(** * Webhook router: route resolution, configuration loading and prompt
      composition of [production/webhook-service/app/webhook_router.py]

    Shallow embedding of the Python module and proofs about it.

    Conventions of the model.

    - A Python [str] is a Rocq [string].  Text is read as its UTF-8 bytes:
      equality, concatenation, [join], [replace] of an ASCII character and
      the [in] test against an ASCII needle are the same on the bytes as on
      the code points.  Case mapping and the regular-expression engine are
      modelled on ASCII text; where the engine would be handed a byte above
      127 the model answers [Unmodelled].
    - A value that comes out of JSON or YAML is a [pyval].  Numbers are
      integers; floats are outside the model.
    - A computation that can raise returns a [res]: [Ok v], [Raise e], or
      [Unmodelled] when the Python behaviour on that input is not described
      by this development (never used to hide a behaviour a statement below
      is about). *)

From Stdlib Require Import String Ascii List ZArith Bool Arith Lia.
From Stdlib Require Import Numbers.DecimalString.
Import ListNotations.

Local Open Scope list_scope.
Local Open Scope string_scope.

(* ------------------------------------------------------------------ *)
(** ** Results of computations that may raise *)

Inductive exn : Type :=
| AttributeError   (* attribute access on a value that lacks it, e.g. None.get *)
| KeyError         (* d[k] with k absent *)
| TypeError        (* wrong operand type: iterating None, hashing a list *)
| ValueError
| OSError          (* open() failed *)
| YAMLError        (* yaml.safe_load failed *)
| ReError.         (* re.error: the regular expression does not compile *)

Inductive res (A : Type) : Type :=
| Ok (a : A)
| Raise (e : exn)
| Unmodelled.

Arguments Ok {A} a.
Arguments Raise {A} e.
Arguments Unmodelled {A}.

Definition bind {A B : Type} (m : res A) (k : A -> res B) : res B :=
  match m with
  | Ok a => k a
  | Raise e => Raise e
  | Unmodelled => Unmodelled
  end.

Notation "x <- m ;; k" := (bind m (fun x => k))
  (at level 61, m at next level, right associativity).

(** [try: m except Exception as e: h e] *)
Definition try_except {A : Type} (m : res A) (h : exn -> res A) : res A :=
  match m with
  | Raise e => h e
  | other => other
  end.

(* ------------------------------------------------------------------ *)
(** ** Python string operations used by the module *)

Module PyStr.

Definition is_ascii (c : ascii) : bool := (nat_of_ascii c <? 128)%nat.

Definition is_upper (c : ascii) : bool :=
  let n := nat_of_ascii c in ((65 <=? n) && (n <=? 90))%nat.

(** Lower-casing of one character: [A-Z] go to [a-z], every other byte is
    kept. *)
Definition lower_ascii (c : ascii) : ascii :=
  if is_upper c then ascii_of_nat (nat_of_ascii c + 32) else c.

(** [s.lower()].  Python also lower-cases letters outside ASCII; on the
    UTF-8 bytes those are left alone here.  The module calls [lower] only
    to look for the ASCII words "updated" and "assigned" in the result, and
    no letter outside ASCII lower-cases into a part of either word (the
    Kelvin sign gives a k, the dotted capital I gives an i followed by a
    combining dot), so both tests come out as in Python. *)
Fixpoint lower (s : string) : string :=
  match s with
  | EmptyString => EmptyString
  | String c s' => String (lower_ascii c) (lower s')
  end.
--
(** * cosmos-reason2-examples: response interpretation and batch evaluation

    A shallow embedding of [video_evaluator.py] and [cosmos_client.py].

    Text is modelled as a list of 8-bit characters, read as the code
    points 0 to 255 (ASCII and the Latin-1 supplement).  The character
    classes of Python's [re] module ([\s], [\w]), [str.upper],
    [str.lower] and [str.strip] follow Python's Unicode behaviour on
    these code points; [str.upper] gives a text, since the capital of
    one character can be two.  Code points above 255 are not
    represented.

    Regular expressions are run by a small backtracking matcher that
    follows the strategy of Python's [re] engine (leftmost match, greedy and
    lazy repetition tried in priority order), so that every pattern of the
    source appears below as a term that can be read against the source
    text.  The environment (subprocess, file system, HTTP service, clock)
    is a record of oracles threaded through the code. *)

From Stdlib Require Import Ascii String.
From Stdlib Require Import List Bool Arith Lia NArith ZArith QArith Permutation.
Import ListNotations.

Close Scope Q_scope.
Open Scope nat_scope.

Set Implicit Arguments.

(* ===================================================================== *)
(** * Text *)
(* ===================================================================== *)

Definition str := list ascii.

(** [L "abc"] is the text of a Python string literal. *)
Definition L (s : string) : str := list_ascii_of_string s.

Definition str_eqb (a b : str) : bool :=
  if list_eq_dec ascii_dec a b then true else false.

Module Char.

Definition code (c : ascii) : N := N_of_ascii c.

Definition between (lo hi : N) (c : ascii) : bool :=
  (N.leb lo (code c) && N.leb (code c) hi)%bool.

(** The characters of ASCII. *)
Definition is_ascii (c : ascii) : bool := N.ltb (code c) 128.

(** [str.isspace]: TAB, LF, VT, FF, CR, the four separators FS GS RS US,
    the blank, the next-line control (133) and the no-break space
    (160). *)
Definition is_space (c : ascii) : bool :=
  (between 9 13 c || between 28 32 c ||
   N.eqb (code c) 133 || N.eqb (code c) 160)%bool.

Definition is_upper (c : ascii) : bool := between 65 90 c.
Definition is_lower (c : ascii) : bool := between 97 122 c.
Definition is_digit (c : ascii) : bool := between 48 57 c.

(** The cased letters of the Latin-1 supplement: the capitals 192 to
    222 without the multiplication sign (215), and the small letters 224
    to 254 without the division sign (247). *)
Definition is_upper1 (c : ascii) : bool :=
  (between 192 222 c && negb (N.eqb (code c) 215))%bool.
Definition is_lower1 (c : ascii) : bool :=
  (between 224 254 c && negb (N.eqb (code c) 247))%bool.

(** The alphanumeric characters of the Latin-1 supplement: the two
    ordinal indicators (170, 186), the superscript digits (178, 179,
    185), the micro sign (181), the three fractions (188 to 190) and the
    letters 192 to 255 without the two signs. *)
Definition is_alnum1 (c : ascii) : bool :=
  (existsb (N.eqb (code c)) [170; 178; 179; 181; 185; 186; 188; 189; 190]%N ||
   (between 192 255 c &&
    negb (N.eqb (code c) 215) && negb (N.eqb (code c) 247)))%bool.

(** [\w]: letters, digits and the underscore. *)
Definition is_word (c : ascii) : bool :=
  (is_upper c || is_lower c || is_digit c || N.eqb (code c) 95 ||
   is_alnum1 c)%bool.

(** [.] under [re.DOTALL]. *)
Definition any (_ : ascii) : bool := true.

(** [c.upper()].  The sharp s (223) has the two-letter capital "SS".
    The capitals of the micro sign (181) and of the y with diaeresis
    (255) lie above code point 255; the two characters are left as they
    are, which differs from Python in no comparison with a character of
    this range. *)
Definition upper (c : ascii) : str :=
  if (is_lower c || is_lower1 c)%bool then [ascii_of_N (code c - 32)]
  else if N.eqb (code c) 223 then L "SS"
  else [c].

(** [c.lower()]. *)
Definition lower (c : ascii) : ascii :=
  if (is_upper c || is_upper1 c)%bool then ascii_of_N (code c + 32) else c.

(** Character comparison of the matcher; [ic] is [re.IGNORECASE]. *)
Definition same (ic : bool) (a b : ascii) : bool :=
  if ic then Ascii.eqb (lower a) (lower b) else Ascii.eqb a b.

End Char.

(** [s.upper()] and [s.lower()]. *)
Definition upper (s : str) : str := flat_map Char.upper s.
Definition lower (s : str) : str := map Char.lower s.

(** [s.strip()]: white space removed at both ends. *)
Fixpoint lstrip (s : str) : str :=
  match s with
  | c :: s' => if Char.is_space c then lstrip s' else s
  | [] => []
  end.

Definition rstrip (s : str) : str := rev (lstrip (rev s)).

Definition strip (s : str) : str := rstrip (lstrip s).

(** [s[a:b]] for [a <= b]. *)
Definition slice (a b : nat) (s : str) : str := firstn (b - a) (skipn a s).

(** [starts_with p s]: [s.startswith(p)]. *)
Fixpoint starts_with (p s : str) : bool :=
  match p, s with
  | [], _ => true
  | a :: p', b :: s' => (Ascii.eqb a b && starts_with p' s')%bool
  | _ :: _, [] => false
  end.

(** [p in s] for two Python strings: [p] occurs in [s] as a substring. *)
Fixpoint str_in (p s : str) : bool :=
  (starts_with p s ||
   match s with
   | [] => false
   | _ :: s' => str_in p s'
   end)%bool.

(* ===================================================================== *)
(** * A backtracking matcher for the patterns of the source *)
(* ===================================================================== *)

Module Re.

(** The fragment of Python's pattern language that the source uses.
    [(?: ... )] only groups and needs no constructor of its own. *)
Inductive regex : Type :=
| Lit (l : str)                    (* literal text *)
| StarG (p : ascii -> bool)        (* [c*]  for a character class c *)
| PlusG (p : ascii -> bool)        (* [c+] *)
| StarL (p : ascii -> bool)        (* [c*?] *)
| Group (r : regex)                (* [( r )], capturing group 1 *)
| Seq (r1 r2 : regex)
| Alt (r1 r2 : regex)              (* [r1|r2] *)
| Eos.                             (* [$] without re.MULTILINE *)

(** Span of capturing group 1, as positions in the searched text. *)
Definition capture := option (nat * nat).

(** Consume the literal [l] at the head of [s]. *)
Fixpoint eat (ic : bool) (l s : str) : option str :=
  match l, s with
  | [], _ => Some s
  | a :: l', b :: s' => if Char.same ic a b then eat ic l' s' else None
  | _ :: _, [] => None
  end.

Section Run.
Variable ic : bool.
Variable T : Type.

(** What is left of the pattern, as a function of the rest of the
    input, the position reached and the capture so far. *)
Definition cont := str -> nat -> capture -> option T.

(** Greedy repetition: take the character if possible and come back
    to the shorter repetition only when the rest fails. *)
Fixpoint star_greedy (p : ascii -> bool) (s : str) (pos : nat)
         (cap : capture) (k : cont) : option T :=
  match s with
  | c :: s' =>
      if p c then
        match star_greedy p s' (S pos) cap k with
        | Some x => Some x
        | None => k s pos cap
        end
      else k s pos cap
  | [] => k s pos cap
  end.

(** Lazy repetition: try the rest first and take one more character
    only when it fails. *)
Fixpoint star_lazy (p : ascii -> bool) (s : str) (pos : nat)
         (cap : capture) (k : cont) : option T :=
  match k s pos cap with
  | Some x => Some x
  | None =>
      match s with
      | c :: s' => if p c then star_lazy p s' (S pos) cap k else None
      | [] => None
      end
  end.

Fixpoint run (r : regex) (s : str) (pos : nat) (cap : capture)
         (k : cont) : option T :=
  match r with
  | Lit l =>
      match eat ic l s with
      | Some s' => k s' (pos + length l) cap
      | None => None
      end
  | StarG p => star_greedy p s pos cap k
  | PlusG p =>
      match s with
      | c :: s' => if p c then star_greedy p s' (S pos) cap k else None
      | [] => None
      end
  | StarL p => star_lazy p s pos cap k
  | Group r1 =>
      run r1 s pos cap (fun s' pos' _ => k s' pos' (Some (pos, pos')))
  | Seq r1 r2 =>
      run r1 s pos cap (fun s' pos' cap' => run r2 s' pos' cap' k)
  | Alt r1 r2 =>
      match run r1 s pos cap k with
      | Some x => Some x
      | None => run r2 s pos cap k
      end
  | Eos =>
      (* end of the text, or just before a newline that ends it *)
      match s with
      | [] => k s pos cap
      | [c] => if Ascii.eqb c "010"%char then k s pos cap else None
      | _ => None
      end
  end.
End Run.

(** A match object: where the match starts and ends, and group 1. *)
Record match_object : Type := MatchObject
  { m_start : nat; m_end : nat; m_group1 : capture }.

Problem statement => Look above for the line with "(** * Webhook" and the line with "Local Open Scope string_scope.", and reproduce exactly those two lines plus every line between, nothing more.

Solution below =>
(** * Webhook router: route resolution, configuration loading and prompt
      composition of [production/webhook-service/app/webhook_router.py]

    Shallow embedding of the Python module and proofs about it.

    Conventions of the model.

    - A Python [str] is a Rocq [string].  Text is read as its UTF-8 bytes:
      equality, concatenation, [join], [replace] of an ASCII character and
      the [in] test against an ASCII needle are the same on the bytes as on
      the code points.  Case mapping and the regular-expression engine are
      modelled on ASCII text; where the engine would be handed a byte above
      127 the model answers [Unmodelled].
    - A value that comes out of JSON or YAML is a [pyval].  Numbers are
      integers; floats are outside the model.
    - A computation that can raise returns a [res]: [Ok v], [Raise e], or
      [Unmodelled] when the Python behaviour on that input is not described
      by this development (never used to hide a behaviour a statement below
      is about). *)

From Stdlib Require Import String Ascii List ZArith Bool Arith Lia.
From Stdlib Require Import Numbers.DecimalString.
Import ListNotations.

Local Open Scope list_scope.
Local Open Scope string_scope.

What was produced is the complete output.